Auto-Scaling for Planned and Surprise Spikes

The situation

A retailer runs the shop on EC2 instances behind an Application Load Balancer, inside an EC2 Auto Scaling group spread across three AZs. Weekday traffic has a clear shape: a morning peak between 08:00 and 10:00 local, a quieter midday, an evening peak from 19:00 to 22:00. Weekends run lighter across the day. That pattern repeats week after week.

Two complications sit on top of that baseline. Black Friday is known ten months in advance, brings 10x the usual peak, and lasts about six hours from midnight local; the same shape repeats the following Monday (Cyber Monday). Unscheduled spikes arrive without warning, a product hits the front page of a news site, a celebrity posts about a jacket, a morning show mentions the brand, and the ramp from baseline to 3-4x peak happens in single-digit minutes.

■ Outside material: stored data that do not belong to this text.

Lemma poll_read_hash_inv es s : cli_inv es s →
  match poll_read_hash s with
  | CPending s' => cli_inv es s'
  | CReady e s' => cli_inv (es ++ [e]) s'
  | _ => False
  end.
Proof.
  intros Hi. pose proof Hi as [S1 S0 S2 S3 S4 S5 S6 S7 S8 S9 S10 S11 S12 S13]. unfold poll_read_hash.
  destruct (remote_hashes_done s) eqn:Hd; [done|].
  destruct S1 as (rest & Hst & Hc). destruct (Hc eq_refl) as (c & -> & Hho). clear Hc.
  rewrite (RS.polled_again _ _ _ S3).
  pose proof (RS.read_on_answers (rd_string s) c (stream_rx s) Hho) as Ha.
  rewrite S2 in Ha. specialize (Ha eq_refl).
  destruct (RS.read_on _ _) as [[o rs] rx]. destruct Ha as (Hm & Ha).
  destruct o as [[x|e]|p|]; [..|done].
  - destruct Ha as [Hp ->]. apply client_drop_futures_inv.
    destruct S4 as (hs & Hhs & Hl). pose proof (f_equal length Hhs) as Hlen.
    split; cbn; rewrite ?client_hashes_app, ?client_items_app; cbn;
      rewrite ?(right_id_L [] (++)); try done.
    + exists (incoming rx). split; [by eapply parses_snoc|]. intros _. exists [].
      split; [done|apply RS.holds_new].
    + exists hs. by rewrite Hhs, <-(assoc_L (++)).
    + intros [Hf _]%send_fine_app. rewrite differing_more; [by apply S10|]. len_lia.
  - apply client_drop_futures_inv. split; cbn; rewrite ?client_hashes_app, ?client_items_app; cbn;
      rewrite ?(right_id_L [] (++)); try done.
    + by eexists.
    + intros _. assert ((∃ k, e = EIo k) ∨ parse_string 256 (c ++ incoming (stream_rx s)) = Err e)
        as [[k ->]|Hp] by (destruct e; eauto).
      { left. exists k. apply elem_of_app. right. by left. }
      right. eexists _, e. rewrite client_hashes_app. cbn. by rewrite (right_id_L [] (++)).
    + intros [Hf _]%send_fine_app. by apply S10.
  - destruct Ha as (c' & Ec & Hho' & Hpc). split; cbn; try done.
    + eexists. split; [done|]. intros _. by exists c'.
    + intros p' ?. by simplify_eq.
Qed.
Lemma poll_send_block_inv fuel es s : cli_inv es s →
  match poll_send_block bsz fuel s with
  | CPending s' => cli_inv es s'
  | CReady e s' => cli_inv (es ++ [e]) s'
  | CBreak e s' => cli_broke (es ++ [e]) s'
  | CReturn _ _ => False
  | CSpin => True
  end.
Proof.
  intros Hi. pose proof Hi as [S1 S0 S2 S3 S4 S5 S6 S7 S8 S9 S10 S11 S12 S13]. unfold poll_send_block.
  destruct (wr_block s) as [w|] eqn:Hw; [|done].
  rewrite (wb_polled_again _ _ _ _ (λ p E, S9 p w E eq_refl)).
  destruct S8 as (Hwf & Hst & Hle).
  pose proof (WB.block_write_to_sends fuel w (stream_tx s) Hwf Hst) as Hs.
  destruct (WB.write_to fuel w (stream_tx s)) as [[o w'] tx]. destruct Hs as (W1 & W2 & _ & W4 & W5).
  destruct o as [r|p|]; [| |done].
  - set (h := h_release (WB.buf w') (if recv_polled s then h_cancel (hasher s) else hasher s)).
    destruct (same_hasher_release (WB.buf w') _ _ (same_hasher_cancel (recv_polled s) _ S11))
      as (C1 & C2 & C3).
    assert (send_fine (es ++ [CSent r]) →
      written tx ++ queue_frames bsz (blocks_idx_to_send s)
      = sent0 ++ item_frames bsz (differing (ev_items es) (ev_hashes es))) as Hsent.
    { intros [Hf Hr]%send_fine_app. rewrite <-S10 by done. unfold to_write.
      rewrite !(assoc_L (++)), <-W4. destruct r as [[]|e]; [|by destruct (Hr e); left].
      by rewrite W5, (right_id_L [] (++)). }
    assert (items_ok s (ev_items es) →
      ∀ t : cli, hasher t = h → items_ok t (ev_items es)) as Hit.
    { intros Hit t Ht. unfold items_ok. rewrite Ht. unfold h. by rewrite C3. }
    destruct (hash_comparison_over s && bool_decide (blocks_idx_to_send s = [])) eqn:Hover.
    + apply andb_true_iff in Hover as [Ho Hq]. apply bool_decide_eq_true in Hq.
      rewrite Ho in S6. destruct S6 as [S6 _]. destruct S4 as (hs & Hhs & Hl).
      destruct S1 as (rest & S1 & _).
      split; cbn; rewrite ?client_hashes_app, ?client_items_app; cbn; rewrite ?(right_id_L [] (++)).
      * by exists rest.
      * exact (eq_trans C2 S12).
      * by apply Hit.
      * done.
      * right. split; [congruence|]. split; [rewrite Hhs; len_lia|].
        intros Hf. rewrite <-Hsent, Hq by done. cbn. by rewrite (right_id_L [] (++)).
    + destruct (prepare_next_write_block bsz (blocks_idx_to_send s) None) as [l' wr'] eqn:Hp.
      pose proof Hp as Hp'. apply prepare_ok in Hp' as (P1 & P2 & P3); [|lia|done..].
      apply client_drop_futures_inv.
      split; cbn; rewrite ?client_hashes_app, ?client_items_app; cbn;
        rewrite ?(right_id_L [] (++)); try done.
      * intros Hd. apply hashes_over_app; auto.
      * destruct (hash_comparison_over s); [|done]. destruct S6 as [S6 _]. split; [done|].
        cbn in Hover. apply bool_decide_eq_false in Hover. cbn in Hp.
        destruct (blocks_idx_to_send s) as [|[idx data] l]; [done|]. simplify_eq. by eexists.
      * intros Hf. rewrite P3. by apply Hsent.
      * exact (eq_trans C2 S12).
      * by apply Hit.
  - split; cbn; try done.
    + destruct (hash_comparison_over s); [|done]. split; [apply S6|by eexists].
    + split; [done|]. split; [destruct p; lia|by rewrite W2].
    + intros p' w0 ? ?. simplify_eq. unfold wb_at. by destruct p'.
    + intros Hf. rewrite <-S10 by done. unfold to_write. by rewrite !(assoc_L (++)), W4.
Qed.
(** A block compared with its hash: queued, or its loan dropped. *)
Lemma compared_queue s v h' hash0 to_send wr h2 :
  (if bool_decide (hash v.2 ≠ hash0)
   then (prepare_next_write_block bsz
           (blocks_idx_to_send s ++ [(block_idx s, data v.2)]) (wr_block s), h')
   else (blocks_idx_to_send s, wr_block s, h_release (data v.2) h')) = (to_send, wr, h2) →
  h_ok h' → queue_ok bsz (blocks_idx_to_send s) → wr_ok bsz (blocks_idx_to_send s) (wr_block s) →
  v.1 = block_idx s → block_idx s * bsz < fsz → lenN (deref (data v.2)) ≤ bsz →
  same_hasher h' h2 ∧ queue_ok bsz to_send ∧ wr_ok bsz to_send wr
  ∧ to_write bsz to_send wr
    = to_write bsz (blocks_idx_to_send s) (wr_block s)
      ++ item_frames bsz (if bool_decide (hash v.2 = hash0) then [] else [v]).
Proof.
  intros Ecmp Hok Hq Hw I1 Hin I4.
  assert (queue_ok bsz (blocks_idx_to_send s ++ [(block_idx s, data v.2)])) as Hq'.
  { apply Forall_app. split; [done|]. by constructor. }
  assert (match wr_block s with
    | Some _ => wr_ok bsz (blocks_idx_to_send s ++ [(block_idx s, data v.2)]) (wr_block s)
    | None => True end) as Hw' by (by destruct (wr_block s)).
  case_bool_decide as Hne.
  - injection Ecmp as Ep <-. destruct (prepare_ok bsz _ _ _ _ ltac:(lia) Ep Hq' Hw') as (P1 & P2 & P3).
    split_and!; try done. rewrite P3, bool_decide_false by done.
    unfold to_write, queue_frames, item_frames, item_frame. rewrite fmap_app, concat_app, (assoc_L (++)).
    f_equal. cbn. rewrite (wmul_small (block_idx s)) by lia. by rewrite I1.
  - assert (hash v.2 = hash0) as He by (destruct (decide (hash v.2 = hash0)); [done|tauto]).
    simplify_eq. split; [by apply same_hasher_release|]. split_and!; try done.
    rewrite bool_decide_true by done. unfold item_frames; cbn. by rewrite (right_id_L [] (++)).
Qed.

(** One more item, of a stream that has read no less. *)
Lemma items_ok_snoc s t vs v : items_ok s vs →
  h_contents (hasher s) ⊆ h_contents (hasher t) →
  item_ok fsz bsz algorithm (h_contents (hasher t)) (lenN vs) v → items_ok t (vs ++ [v]).
Proof.
  intros Hs Hsub Hv n x Hx. apply lookup_app_Some in Hx as [Hx|[Hge Hx]].
  - destruct (Hs n x Hx) as (J1 & J2 & J3 & J4 & f & J5 & J6).
    split_and!; try done. exists f. split; [set_solver|done].
  - apply list_lookup_singleton_Some in Hx as [Hn <-].
    replace (N.of_nat n) with (lenN vs) by (unfold lenN; lia). exact Hv.
Qed.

The business wants zero capacity-related outages on either kind of spike, costs that track demand (no paying for peak 24/7), and no standing army of on-call engineers scaling manually.

What actually matters

Before naming features, it’s worth thinking about what kinds of work this layer has to do, because the scenario’s “auto-scaling” is three different problems glued together.

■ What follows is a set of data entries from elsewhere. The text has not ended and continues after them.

(** All that was sent arrives; when the client is gone the connection ends. *)
Definition deliver_server j : joint :=
  match at_server j with
  | SRun b s =>
      let bs := drop (length (to_server j)) (sent_by_client (at_client j)) in
      let rx := MkSocket (sock_bytes (client_rx s) ++ bs) (sock_ended (client_rx s)) in
      MkJoint (SRun b (with_objects s (dest s) rx (client_tx s) (Server.hasher s))) (at_client j)
              (server_log j) (client_log j) (to_server j ++ bs) (to_client j)
  | _ => j
  end.
Definition close_server j : joint :=
  match at_server j with
  | SRun b s =>
      if client_gone (at_client j) then
        MkJoint (SRun b (with_objects s (dest s) (MkSocket (sock_bytes (client_rx s)) true)
                           (client_tx s) (Server.hasher s)))
                (at_client j) (server_log j) (client_log j) (to_server j) (to_client j)
      else j
  | _ => j
  end.
Definition deliver_client j : joint :=
  match at_client j with
  | CRun b s =>
      let bs := drop (length (to_client j)) (sent_by_server (at_server j)) in
      let rx := MkSocket (sock_bytes (stream_rx s) ++ bs) (sock_ended (stream_rx s)) in
      MkJoint (at_server j)
              (CRun b (with_client_objects s (progress_timer s) rx (stream_tx s) (Client.hasher s)))
              (server_log j) (client_log j) (to_server j) (to_client j ++ unread bs s)
  | _ => j
  end.

(** A poll of the server, whose workers see the file as it is; one of the
    client. *)
Definition server_poll j : joint :=
  match at_server j with
  | SRun b s =>
      let s1 := with_objects s (dest s) (client_rx s) (client_tx s)
                  (h_reread (d_content (dest s)) (Server.hasher s)) in
      let '(es, c) := server_step fuelS (SRun b s1) in
      MkJoint c (at_client j) (server_log j ++ es) (client_log j) (to_server j) (to_client j)
  | _ => j
  end.
Definition client_poll j : joint :=
  match at_client j with
  | CRun b s =>
      let '(es, c) := client_step bsz (div_ceil fsz bsz) fuelC (CRun b s) in
      MkJoint (at_server j) c (server_log j) (client_log j ++ es) (to_server j) (to_client j)
  | _ => j
  end.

The first is known, calendar-driven capacity. Black Friday is not a forecast; it’s a date on a wall. The business knows exactly when the floor needs to go up, by roughly how much, and when it comes down. Any mechanism that tries to learn this from metrics is running a science experiment when the calendar already has the answer. What we want is a tool that pins a minimum capacity in place for a window, and nothing else can undercut it. Not a forecast. Not a recommendation. A pin.

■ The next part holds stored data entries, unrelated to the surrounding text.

(* ===== verification/Main.v ===== *)
(** [main] (src/src/main.rs): the command line to a mode, as a program of calls
    (Program.v), and the accept loop of the server, as a machine whose steps are
    those of the loop and of the tasks it spawns. *)

From stdpp Require Import base option list numbers gmap strings.
From Stdlib Require Import NArith Lia.
From S2P Require Import Prelude AsyncIO Text Wire HashFile Handshake Program RemoteStart.
#[local] Open Scope N_scope.
#[local] Open Scope dsync_scope.

(** ** The command line *)

Record Args := MkArgs {
  server : bool;
  ip : option bytes;
  port : N;
  secret : option bytes;
  one_shot : bool;
  force_truncate : bool;
  arg_workers : N;
  arg_block_size : N;
  arg_hash : HashAlgorithm;
  ephemeral : bool;
  detached : bool;
  remote_start : bool;
  remote_start_user : option bytes;
  remote_start_port : N;
  remote_start_workers : option N;
  arg_identity_file : option bytes;
  src : option bytes;
  dest : option bytes;
}.

(** What [main] goes on to do: bind the address and accept clients, or connect
    to it. *)
Inductive Mode :=
  | ServerMode (address secret : bytes) (workers : N) (one_shot : bool)
  | ClientMode (address : bytes) (o : ClientProcessOptions).

Section setup.
Context `{!PathClean}.

(** Lines 136-143. *)
Definition detach (args : Args) : Prog () :=
  _ ← (if ephemeral args then exe ← CurrentExe?; (RemoveFile exe)? else mret ());
  if detached args then DaemonizeStart? else mret ().

(** Lines 200-218. *)
Definition client_secret (fuel : nat) (args : Args) (ip secret : bytes) : Prog bytes :=
  if remote_start args then
    username ← call CurrentUsername;
    username ← question (from_option Ok (Err (EMsg "Failed to get current username"))
                 (match remote_start_user args with Some u => Some u | None => username end));
    remote_start_server fuel
      (MkRemoteStartOptions ip (remote_start_port args) username (arg_identity_file args)
         (default (arg_workers args) (remote_start_workers args)) (port args))
  else mret secret.

(** [utils::absolute_path(path)?]; the current directory is asked for in any
    case here. *)
Definition absolute (path : bytes) : Prog bytes :=
  dir ← call CurrentDir;
  question (absolute_path dir path).

(** Lines 221-226: the source and the destination. *)
Definition client_paths (args : Args) : Prog (bytes * bytes) :=
  src_arg ← question (from_option Ok (Err (EMsg "Missing source file")) (src args));
  src_path ← absolute src_arg;
  dest_path ← match dest args with Some d => absolute d | None => mret src_path end;
  mret (src_path, dest_path).

(** Lines 145-148. *)
Definition given_secret (args : Args) : Prog bytes :=
  let secret := default [] (secret args) in
  if 255 <? lenN secret then question (Err (EMsg "The secret cannot exceed 255 characters"))
  else mret secret.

The second is cyclical, repeating, learnable shape. The morning and evening peaks repeat every weekday, every weekend has its own quieter shape, and nobody wants to hand-edit a calendar for that. A reactive feature that waits for CPU to climb before adding capacity is always minutes late on a ramp; what we really want is a feature that has seen last Tuesday’s curve and can start provisioning ten minutes before the curve would have started climbing. That’s a forecast that runs continuously, refreshes on new data, and scales out ahead of predicted demand. Scale-in is a separate concern, and deciding when to give capacity back is easier once demand has materialised.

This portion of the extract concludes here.